Silently she rises, takes her shirt and is gone, leaving behind only her scent.
Chapter Three
Stray slivers of sunlight poke through the curtains that are drawn across a small window above the cot I am lying on. I still smell faint traces of Danae, which remind me of our encounter in the darkness. Danae is certainly not the first woman I have lain with over the past thirty years, but they have been few and far between, and always at the Archives.
Unlike any of those others, though, for a few moments last night Danae and I were not only physically naked, but utterly nude in an emotional sense. More than a sexual liaison, that flash flood of intimacy was almost a spiritual experience, and that scares the hell out of me.
Reluctantly I slip out from under the warm covers into the frigid morning air that seeps through the same cracks as the sunlight. Only the radiant war
mth of the chimney which makes up the inside wall counters the chill as I dress and prepare for a cross-country trek.
When I step out into the common room, I find a vigorous fire snapping in the hearth, which explains the warm chimney. Danae has already laid out a breakfast at one end of the table: earthenware bowls filled with scrambled eggs, cooked grain that looks like oatmeal, and some sausage links.
Danae regards me with eyes as empty of expression as they were overflowing with it last night. Her stare silently tells me, ‘What happened last night will not happen again,’ and my unwavering gaze replies my agreement. I think it was as unexpected for her as it was for me.

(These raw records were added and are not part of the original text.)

(* ===== verification/Gc.v ===== *)
(** * Live readers and dead blocks

    [src/src/mv_gc/]: the trace of registered and pinned readers
    ([query_tracer.rs]), the graveyard of dead blocks ([block_tracer.rs]) and the
    handle that reclaims from it ([tracker_handle.rs]). The sets and the map are
    the ordered maps of [OrdMap.v]; a [fetch_add] of a sequence number wraps. *)
From stdpp Require Import gmultiset.
From S2P Require Import Prelude OrdMap Version InternalPage Clock.
#[local] Set Default Proof Using "Type*".
Local Open Scope Z_scope.

Definition SnapShot := Version.
Definition fetch_add (n : Z) : Z * Z := (n, u64_wrap (n + 1)).

Section gc.
Context {M : ∀ K, KeyOrder K → Type → Type} `{!OrdMap M, !OrdMapLaws M}.

(** [TransactionTrace(QueryTracer, PinTracer, AtomicU64)]. *)
Record TransactionTrace := mkTrace {
  queries : M (Z * Z) pair_KeyOrder ();
  pinned : M (Z * Z) pair_KeyOrder ();
  trace_seq : Z;
}.

Definition trace_new : TransactionTrace := mkTrace om_empty om_empty 0.

Definition opt_min (r p : option SnapShot) : option SnapShot :=
  match r, p with
  | Some r, Some p => Some (Z.min r p)
  | Some r, None => Some r
  | None, p => p
  end.

Definition peek_min (self : TransactionTrace) : option SnapShot :=
  let registered := (λ e, e.1.1) <$> om_front (queries self) in
  let pinned := (λ e, e.1.1) <$> om_front (pinned self) in
  opt_min registered pinned.

Definition pin (self : TransactionTrace) (lower_bound : SnapShot)
    : (SnapShot * Z) * TransactionTrace :=
  let '(n, seq) := fetch_add (trace_seq self) in
  let ticket := (lower_bound, n) in
  (ticket, mkTrace (queries self) (om_insert ticket () (pinned self)) seq).

Definition unpin (self : TransactionTrace) (ticket : SnapShot * Z) : TransactionTrace :=
  mkTrace (queries self) (om_remove ticket (pinned self)) (trace_seq self).

Definition peek_max (self : TransactionTrace) : option SnapShot :=
  if bool_decide (om_len (pinned self) ≠ 0%nat) then Some U64_MAX
  else (λ e, e.1.1) <$> om_back (queries self).

Definition on_tx_start (self : TransactionTrace) (snapshot : SnapShot) : TransactionTrace :=
  let '(n, seq) := fetch_add (trace_seq self) in
  mkTrace (om_insert (snapshot, n) () (queries self)) (pinned self) seq.

(** The first candidate of the range is the one [entry.remove()] succeeds on. *)
Definition on_tx_completed (self : TransactionTrace) (snapshot : SnapShot) : TransactionTrace :=
  match om_range (snapshot, 0) (snapshot, U64_MAX) (queries self) with
  | e :: _ => mkTrace (om_remove e.1 (queries self)) (pinned self) (trace_seq self)
  | [] => self
  end.

(** [BlockTrace(BlockTracerIndex, AtomicU64)]. *)
Record BlockTrace := mkBlockTrace {
  graveyard : M (Z * Z) pair_KeyOrder BlockRef;
  block_seq : Z;
}.

Definition block_trace_new : BlockTrace := mkBlockTrace om_empty 0.

Definition pop_min_if (self : BlockTrace) (is_reclaimable : Z → bool)
    : option BlockRef * BlockTrace :=
  match om_front (graveyard self) with
  | None => (None, self)
  | Some (k, b) =>
      if is_reclaimable k.1
      then (Some b, mkBlockTrace (om_remove k (graveyard self)) (block_seq self))
      else (None, self)
  end.

Definition register_died_page (self : BlockTrace) (death_version : Version) (page : BlockRef)
    : BlockTrace :=
  let '(n, seq) := fetch_add (block_seq self) in
  mkBlockTrace (om_insert (death_version, n) page (graveyard self)) seq.

Definition register_died_page_col (self : BlockTrace) (dead_pages : list (Version * BlockRef))
    : BlockTrace :=
  foldl (λ s d, register_died_page s d.1 d.2) self dead_pages.

(** [TrackerHandleSt]. *)
Record Tracker := mkTracker { live_tx : TransactionTrace; dead_blocks : BlockTrace }.

Definition tracker_new : Tracker := mkTracker trace_new block_trace_new.

Definition newest_live_si (self : Tracker) : option SnapShot := peek_max (live_tx self).

Definition pin_reader (self : Tracker) (lower_bound : SnapShot) : (SnapShot * Z) * Tracker :=
  let '(ticket, l) := pin (live_tx self) lower_bound in
  (ticket, mkTracker l (dead_blocks self)).

Definition unpin_reader (self : Tracker) (ticket : SnapShot * Z) : Tracker :=
  mkTracker (unpin (live_tx self) ticket) (dead_blocks self).

Definition tracker_on_tx_start (self : Tracker) (snap_shot : SnapShot) : Tracker :=
  mkTracker (on_tx_start (live_tx self) snap_shot) (dead_blocks self).

Definition tracker_on_tx_completed (self : Tracker) (snap_shot : SnapShot) : Tracker :=
  mkTracker (on_tx_completed (live_tx self) snap_shot) (dead_blocks self).

Definition tracker_register_died_page (self : Tracker) (v : Version) (page : BlockRef) : Tracker :=
  mkTracker (live_tx self) (register_died_page (dead_blocks self) v page).

Definition tracker_register_died_page_col (self : Tracker) (dead : list (Version * BlockRef))
    : Tracker :=
  mkTracker (live_tx self) (register_died_page_col (dead_blocks self) dead).

Definition free_block (self : Tracker) (c : ClockSt) : option BlockRef * (Tracker * ClockSt) :=
  let '(committed, c) := committed_snapshot c U64_MAX in
  let bound := match peek_min (live_tx self) with
               | Some live_min => Z.min live_min committed
               | None => committed
               end in
  let '(b, d) := pop_min_if (dead_blocks self) (λ death_version, death_version <? bound) in
  (b, (mkTracker (live_tx self) d, c)).

(** ** The contents, and the well-formed traces *)
Definition live_snapshots (self : TransactionTrace) : list SnapShot :=
  (λ e, e.1.1) <$> om_entries (queries self).
Definition pin_tickets (self : TransactionTrace) : list (SnapShot * Z) :=
  fst <$> om_entries (pinned self).
Definition dead_pages (self : BlockTrace) : list (Version * BlockRef) :=
  (λ e, (e.1.1, e.2)) <$> om_entries (graveyard self).

(** No sequence number was handed out twice, and the next ones do not wrap. *)
Definition seq_fresh {V} (m : M (Z * Z) pair_KeyOrder V) (seq : Z) : Prop :=
  0 ≤ seq ∧ ∀ e, e ∈ om_entries m → 0 ≤ e.1.2 < seq.

Definition trace_ok (room : Z) (self : TransactionTrace) : Prop :=
  seq_fresh (queries self) (trace_seq self) ∧ seq_fresh (pinned self) (trace_seq self) ∧
  trace_seq self + room ≤ U64_MAX.

Definition block_trace_ok (room : Z) (self : BlockTrace) : Prop :=
  seq_fresh (graveyard self) (block_seq self) ∧ block_seq self + room ≤ U64_MAX.

Lemma seq_fresh_absent {V} (m : M (Z * Z) pair_KeyOrder V) seq s w :
  seq_fresh m seq → ((s, seq), w) ∉ om_entries m.
Proof. intros [_ H] Hin. apply H in Hin. simpl in Hin. lia. Qed.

“Good morning,” she says, finally, with what would be a friendly greeting from anyone else. But I have seen Danae’s real smile, and the stiff grin is a pathetic facsimile. She steps behind the table, placing the barrier between us. We both needed our encounter in that moment, but now we need what happened in that room to stay there.
Doc strides out of his room dressed for the road in heavy pants and shirt, interrupting what had been an awkward moment. He nods to me and I follow his lead as we fill broad, flat bowls with our servings and sit on the bench.

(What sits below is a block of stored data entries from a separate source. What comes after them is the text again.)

Lemma vanilla_append_ok es h v p :
  vanilla_ok es h → newest h < v < VERSION_BOUND →
  ∃ es', Vanilla.append es v p = Some es' ∧ vanilla_ok es' (hist_put v p h).
Proof.
  intros [Hh Hhd He Hf] Hv. destruct (hist_ok_newest h Hh) as (o & h' & Hcons & Hn).
  assert (VERSION_BOUND < U64_MAX) as HB by done.
  destruct es as [|e es]; [by rewrite Hcons in Hhd; destruct o as [q|]; naive_solver|].
  eexists. split; [done|].
  assert (Forall (λ e, ve_del e ≤ v) es) as He'.
  { eapply Forall_impl; [exact He|]. simpl. intros. lia. }
  split; [by apply hist_ok_cons|done| |].
  - simpl. constructor; [|exact He']. unfold newest. simpl.
    destruct (ve_del e =? U64_MAX) eqn:E; [done|].
    rewrite Hcons in Hhd. destruct o as [q|]; simpl in Hhd; [naive_solver|].
    destruct Hhd as (q & w & [= ->] & _). simpl. lia.
  - intros w Hw. unfold hist_put. rewrite hist_at_cons. cbn [Vanilla.find_loop ve_insert ve_del].
    rewrite (proj2 (Z.ltb_lt w U64_MAX)) // andb_true_r. destruct (v <=? w) eqn:E; [done|].
    apply Z.leb_gt in E. rewrite -(Hf w Hw). simpl.
    destruct (ve_del e =? U64_MAX) eqn:Ed; [|done]. simpl.
    apply Z.eqb_eq in Ed. rewrite Ed (proj2 (Z.ltb_lt w U64_MAX)) // (proj2 (Z.ltb_lt w v)) //.
    by case_match.
Qed.

Lemma vanilla_delete_ok es h v :
  vanilla_ok es h → newest h < v < VERSION_BOUND →
  ∃ es', Vanilla.delete es v = Some es' ∧ vanilla_ok es' (hist_kill v h).
Proof.
  intros Hok Hv. pose proof Hok as [Hh Hhd He Hf].
  destruct (hist_ok_newest h Hh) as (o & h' & Hcons & Hn).
  assert (VERSION_BOUND < U64_MAX) as HB by done.
  destruct es as [|e es]; [by rewrite Hcons in Hhd; destruct o as [q|]; naive_solver|].
  eexists. split; [done|]. rewrite Hcons in Hhd. destruct o as [q|]; simpl in Hhd.
  - injection Hhd as ->. simpl. rewrite (proj2 (Z.ltb_lt _ v)); [|lia]. simpl.
    assert (hist_kill v h = (v, None) :: h) as -> by (unfold hist_kill; by rewrite Hcons).
    assert (Forall (λ e, ve_del e ≤ newest h) es) as He' by done.
    split; [by apply hist_ok_cons|by exists q, (newest h); split; [|lia]| |].
    + simpl. eapply Forall_impl; [exact He'|]. unfold newest at 2. simpl. intros. lia.
    + intros w Hw. rewrite hist_at_cons. simpl. destruct (v <=? w) eqn:E.
      * apply Z.leb_le in E. rewrite (proj2 (Z.ltb_ge w v)) // andb_false_r.
        rewrite find_loop_ended //. eapply Forall_impl; [exact He'|]. simpl. intros. lia.
      * apply Z.leb_gt in E. rewrite -(Hf w Hw). simpl.
        rewrite (proj2 (Z.ltb_lt w v)) // (proj2 (Z.ltb_lt w U64_MAX)) //. by case_match.
  - destruct Hhd as (q & w & [= ->] & Hw). simpl.
    rewrite (proj2 (Z.eqb_neq (newest h) U64_MAX)); [|lia]. rewrite andb_false_r.
    assert (hist_kill v h = h) as -> by (unfold hist_kill; by rewrite Hcons). done.
Qed.

Lemma vanilla_nonempty es h : vanilla_ok es h → ∃ e es', es = e :: es'.
Proof.
  intros [_ Hhd _ _]. destruct es as [|e es]; [|by eexists _, _].
  destruct h as [|[w [p|]] h]; naive_solver.
Qed.

Lemma vanilla_live_ok es h : vanilla_ok es h → Vanilla.is_live es = Some (hist_live h).
Proof.
  intros [Hh Hhd _ _]. unfold Vanilla.is_live. destruct h as [|[w [p|]] h]; [done|by rewrite Hhd|].
  destruct Hhd as (p & w' & -> & Hw). simpl. f_equal. apply Z.eqb_neq.
  pose proof (ho_bound _ Hh) as [Hb _]%Forall_cons. simpl in Hb.
  assert (VERSION_BOUND < U64_MAX) by done. lia.
Qed.

Lemma vanilla_newest_ok es h :
  vanilla_ok es h → hist_live h = true → Vanilla.newest_payload es = hist_newest h.
Proof.
  intros [_ Hhd _ _] Hl. unfold Vanilla.newest_payload.
  destruct h as [|[w [p|]] h]; [done|by rewrite Hhd|done].
Qed.

(** The deep copy rebuilds the list it iterates over. *)
Lemma rebuild es acc :
  foldl (λ hd '(p, i, d), mkEntry p i d :: hd) acc
    (reverse ((λ e : VersionedEntry P, (ve_payload e, ve_insert e, ve_del e)) <$> es)) = es ++ acc.
Proof.
  revert acc. induction es as [|[p i d] es IH]; intros acc; [done|].
  rewrite fmap_cons reverse_cons foldl_app IH. done.
Qed.

Lemma vanilla_clone_ok es h : vanilla_ok es h → Vanilla.clone es = Some es.
Proof.
  intros (e & es' & ->)%vanilla_nonempty. unfold Vanilla.clone, Vanilla.iter.
  cbn [mbind option_bind]. by rewrite rebuild app_nil_r.
Qed.
End vanilla_ok.

(** ** The frugal list stands for a history, whatever its coins were *)
Section frugal_ok.
Context {P : Type}.
Implicit Types (n : AtomicFrugalList P) (h : History P) (p : P) (o : option P) (v w : Version).

Definition events n : History P := (λ m, (fn_version m, fn_payload m)) <$> iter_from n.

(** A tower is at most one level above the head it is built on, and versions
    rise: no level reaches the sentinel's. *)
Definition level_ok n : Prop :=
  fn_level n = SENTINEL_LEVEL ∨ 0 ≤ fn_level n ≤ fn_version n.

Record frugal_ok n h : Prop := {
  fo_hist : hist_ok h;
  fo_events : events n = h;
  fo_wf : frugal_wf n;
  fo_level : level_ok n;
}.

Lemma events_head n : head (events n) = Some (fn_version n, fn_payload n).
Proof. unfold events. by destruct n. Qed.

Lemma frugal_newest n h : frugal_ok n h → newest h = fn_version n.
Proof. intros [_ <- _ _]. unfold newest. by rewrite events_head. Qed.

I turn toward the older man while Danae returns to the small kitchen. “If you don’t mind my asking, why the request for information on toxicology? We’ve never had anyone ask for that before. Usually it’s either how to make weapons or grow food.” I am not actually interested. I just want to put distance between me and that un-moment.

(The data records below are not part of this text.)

(* ===== verification/BaselineTheorems.v ===== *)
(** * What the baseline trees keep for a key

    The claims on the version indexes and the leaves of [src/src/dexa/]: an
    index of any kind but the B+ tree answers as the history of its record, a
    leaf answers as the table of its histories; and where the code departs from
    what it means to do. *)
From S2P Require Import Prelude OrdMap Version Tower Interval InternalPage Clock RootIndex.
From S2P Require Import VersionHistory VersionLists VersionIndex VersionedLeaf.
#[local] Set Default Proof Using "Type*".

Section baseline.
Context {M : ∀ K, KeyOrder K → Type → Type} `{!OrdMap M, !OrdMapLaws M}.
Context {T : Type → Type} `{!BPlusTree T, !BPlusTreeRecords T}.
Context {P : Type}.
Local Abbreviation VersionIndex := (VersionIndex M T P).

(** C35: a version index refines the history of its record. Created as a vanilla
    list, a frugal list, a list of the weaver or a skip map, and taken through
    any operations at rising versions (updates of a live record, re-insertions,
    deletions, clones), it never reaches a null pointer or an [unreachable!]
    whatever the coins, and finds at every version below [u64::MAX] what the
    history holds there; it is live when the history is. *)
Theorem version_index_refines key kind p v (ops : list (Version * VersionOp P * list bool)) :
  kind ≠ KBTree → (0 ≤ v < VERSION_BOUND)%Z → ops_ok [(v, Some p)] ops →
  ∃ self : VersionIndex, index_run (index_new key kind p v) ops = Some self ∧
    (∀ w, (w < U64_MAX)%Z → index_find self w = Some (hist_at (hist_run [(v, Some p)] ops) w)) ∧
    index_is_live self = Some (hist_live (hist_run [(v, Some p)] ops)).
Proof.
  intros Hk Hv Hops.
  destruct (index_run_ok key (index_new key kind p v : VersionIndex) [(v, Some p)] ops)
    as (s & Hs & Hok); [by apply version_index_new_ok|done|].
  exists s. split; [done|]. split; [|by apply index_live_ok].
  intros w Hw. by apply index_find_ok.
Qed.

Context (Key_default : Z) (Payload_default : P) (NUM_RECORDS : nat).
Context (kind : VersionIndexType) (kind_ok : kind ≠ KBTree).

Local Abbreviation make := (λ k p v, index_new (M := M) (T := T) (P := P) k kind p v).

(** A leaf refines the table of the histories of its keys. With room for one
    more record, every operation but the unimplemented random ones succeeds at
    a version newer than all events, with the result and the table of the
    specification: an insert also revives and overwrites, an update or a delete
    needs a live key, a read answers from the history of its key, [PeekMin] and
    [PopMin] (and [PeekMax] and [PopMax]) look at the least (greatest) key that
    has a record at all. *)
Theorem versioned_leaf_refines olc toss v op (records : list (VersionedRecordPoint VersionIndex))
    (m : Table P) :
  leaf_rep records m → before v m → (0 ≤ v < VERSION_BOUND)%Z →
  length records < NUM_RECORDS →
  match op with
  | Point _ w => (w < U64_MAX)%Z
  | UpdateRand | DeleteRand | InsertRand => False
  | PointSi _ | Range _ _ | RangeSi _ => False
  | _ => True
  end →
  ∃ res records' m',
    dispatch_at_leaf Key_default Payload_default NUM_RECORDS make olc toss v op (Leaf records) =
      Some (res, Leaf records') ∧
    leaf_step Key_default Payload_default olc v m op res m' ∧ leaf_rep records' m'.
Proof using All.
  intros Hrep Hb Hv Hroom Hop.
  assert (∀ k (p : P) w, (0 ≤ w < VERSION_BOUND)%Z → vs_ok k (make k p w) [(w, Some p)]) as Hnew
    by (intros; by apply version_index_new_ok).
  destruct op; try done.
  - exists Error, records, m. split; [done|]. split; [apply LS_empty|done].
  - by apply insert_simulated.
  - by apply update_simulated.
  - by apply delete_simulated.
  - by apply point_simulated.
  - apply peek_simulated; [done..|by left].
  - apply peek_simulated; [done..|by right].
  - apply pop_simulated; [done..|by left].
  - apply pop_simulated; [done..|by right].
Qed.

(** A read under latches invents a record. Where the history of a key has
    nothing to show at a version, because it was deleted or is newer, the
    optimistic read answers that there is no record, the read under latches
    answers with the default key and the default payload. *)
Theorem locked_point_default (records : list (VersionedRecordPoint VersionIndex)) (m : Table P)
    key version h :
  leaf_rep records m → m !! key = Some h → (version < U64_MAX)%Z → hist_at h version = None →
  point_olc (Leaf records) key version = Some (MatchedRecord (None : option (Z * P))) ∧
  point_locked Key_default Payload_default (Leaf records) key version =
    Some (MatchedRecord (Some (Key_default, Payload_default))).
Proof.
  intros Hrep Hm Hv Hnone. unfold point_olc, point_locked. simpl.
  destruct (binary_search_by_key vr_key key records) as [i|i] eqn:E.
  - destruct (rep_found records m key i Hrep E) as (r & h' & Hi & <- & Hm' & Hok).
    simplify_eq. rewrite Hi /=. pose proof (index_find_ok _ _ _ Hok Hv) as Hf.
    rewrite Hnone in Hf. by rewrite Hf.
  - by rewrite (rep_missing records m key i Hrep E) in Hm.
Qed.

Context `{!BPlusTreeLaws T, !BPlusTreeRecordsLaws T}.

(** A record that is created as a B+ tree loses its first payload: it is dead
    and empty, and the next insert of its key finds no newest entry. *)
Lemma btree_record_lost key p v :
  let self := (index_new key KBTree p v : VersionIndex) in
  index_is_live self = Some false ∧ (∀ w, index_find self w = Some None) ∧
  ∀ toss w q, index_push toss self w q = None.
Proof.
  assert (bt_peek_max (new_btree : T (RecordInfo P)) = None) as Hp
    by (unfold new_btree; by rewrite bt_peek_max_last bt_records_new).
  split_and!.
  - simpl. unfold DexaBTreeImpl in *. by rewrite Hp.
  - intros w. simpl. unfold new_btree, DexaBTreeImpl. by rewrite bt_point_records bt_records_new.
  - intros toss w q. simpl. unfold tree_push, DexaBTreeImpl. by rewrite Hp.
Qed.
End baseline.

(** The iterator of the weaver's list stops at a deletion, it does not skip it. *)
Lemma weaver_iter_stops {P} (n : VWeaverNodeSt P) :
  Weaver.node_live n = false → Weaver.len n = 0.
Proof. by destruct n as [? ? ? []]. Qed.

(** ** Examples *)
Definition ex_index : Type := VersionIndex AssocMap SortedTree Z.

(** Key 3 was written at version 2 and deleted at 6, key 5 lives since 1. *)
Definition ex_leaf : list (VersionedRecordPoint ex_index) :=
  [mkVRecord 3%Z (VANILLA [mkEntry 30%Z 2%Z 6%Z]);
   mkVRecord 5%Z (VANILLA [mkEntry 50%Z 1%Z U64_MAX])].
Definition ex_table : Table Z :=
  {[ 3%Z := [(6%Z, None); (2%Z, Some 30%Z)]; 5%Z := [(1%Z, Some 50%Z)] ]}.

Lemma ex_dead_ok : vanilla_ok [mkEntry 30%Z 2%Z 6%Z] [(6%Z, None); (2%Z, Some 30%Z)].
Proof.
  destruct (vanilla_delete_ok (Vanilla.new 30%Z 2%Z None) [(2%Z, Some 30%Z)] 6%Z)
    as (es & Hes & Hok); [by apply vanilla_new_ok|done|].
  by injection Hes as <-.
Qed.

Lemma ex_leaf_rep : leaf_rep ex_leaf ex_table.
Proof.
  split.
  - repeat constructor.
  - intros r [->|[->|[]%elem_of_nil]%elem_of_cons]%elem_of_cons; eexists; (split; [done|]).
    + exact ex_dead_ok.
    + by apply (vanilla_new_ok 50%Z 1%Z).
  - intros k [h Hk]. unfold ex_table in Hk.
    rewrite lookup_insert_Some lookup_singleton_Some in Hk.
    destruct Hk as [[<- _]|[_ [<- _]]].
    + eexists. split; [by left|done].
    + eexists. split; [by right; left|done].
Qed.

Lemma ex_before : before 9%Z ex_table.
Proof.
  intros k h Hk. unfold ex_table in Hk. rewrite lookup_insert_Some lookup_singleton_Some in Hk.
  by destruct Hk as [[_ <-]|[_ [_ <-]]].
Qed.

(** [PeekMin] sees only the first record: with the least key deleted it reports
    an empty tree although a live key follows. *)
Lemma peek_min_hides_live :
  peek_min (P := Z) (Leaf ex_leaf) = Some (MatchedRecord None) ∧
  peek_max (P := Z) (Leaf ex_leaf) = Some (MatchedRecord (Some (5%Z, 50%Z))).
Proof. split; vm_compute; reflexivity. Qed.

Definition ex_ops : list (Version * VersionOp Z * list bool) :=
  [(2%Z, VAppend 20%Z, [true]); (4%Z, VAppend 40%Z, [false]); (5%Z, VAppend 50%Z, [true]);
   (7%Z, VDelete, [true]); (9%Z, VPush 90%Z, [true]); (10%Z, VClone, [true; true; false; true])].

Lemma version_index_refines_witness :
  ∃ self : ex_index, index_run (index_new 3%Z KFrugalSkipList 10%Z 1%Z) ex_ops = Some self ∧
    (∀ w, (w < U64_MAX)%Z → index_find self w = Some (hist_at (hist_run [(1%Z, Some 10%Z)] ex_ops) w)) ∧
    index_is_live self = Some (hist_live (hist_run [(1%Z, Some 10%Z)] ex_ops)).
Proof.
  apply (version_index_refines (M := AssocMap) (T := SortedTree) 3%Z KFrugalSkipList 10%Z 1%Z ex_ops).
  - discriminate.
  - vm_compute. split; [discriminate|reflexivity].
  - vm_compute. repeat split.
Defined.

Lemma versioned_leaf_refines_witness :
  ∃ res records' m',
    dispatch_at_leaf 0%Z 0%Z 170 (λ k p v, index_new (M := AssocMap) (T := SortedTree) (P := Z) k KVANILLA p v)
      true false 9%Z PopMax (Leaf ex_leaf) = Some (res, Leaf records') ∧
    leaf_step 0%Z 0%Z true 9%Z ex_table PopMax res m' ∧ leaf_rep records' m'.
Proof.
  apply (versioned_leaf_refines 0%Z 0%Z 170 KVANILLA ltac:(discriminate) true false 9%Z PopMax
    ex_leaf ex_table).
  - exact ex_leaf_rep.
  - exact ex_before.
  - vm_compute. split; [discriminate|reflexivity].
  - simpl. lia.
  - exact I.
Defined.

Lemma locked_point_default_witness :
  point_olc (Leaf ex_leaf) 3%Z 7%Z = Some (MatchedRecord (None : option (Z * Z))) ∧
  point_locked 0%Z 0%Z (Leaf ex_leaf) 3%Z 7%Z = Some (MatchedRecord (Some (0%Z, 0%Z))).
Proof.
  apply (locked_point_default 0%Z 0%Z ex_leaf ex_table 3%Z 7%Z [(6%Z, None); (2%Z, Some 30%Z)]).
  - exact ex_leaf_rep.
  - reflexivity.
  - reflexivity.
  - reflexivity.
Defined.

Doc closes his eyes while he savors a bite of sausage, then looks at me. “There used to be a mining operation upriver. You’re too young to remember the time of the Crash, but like everything else, the mine was run by robots and computers, so the whole operation shut down along with the tech. The few men staffing the mine had no idea how to do the real work, so they just drifted away. Unfortunately, the mess they left behind didn’t drift away with them.”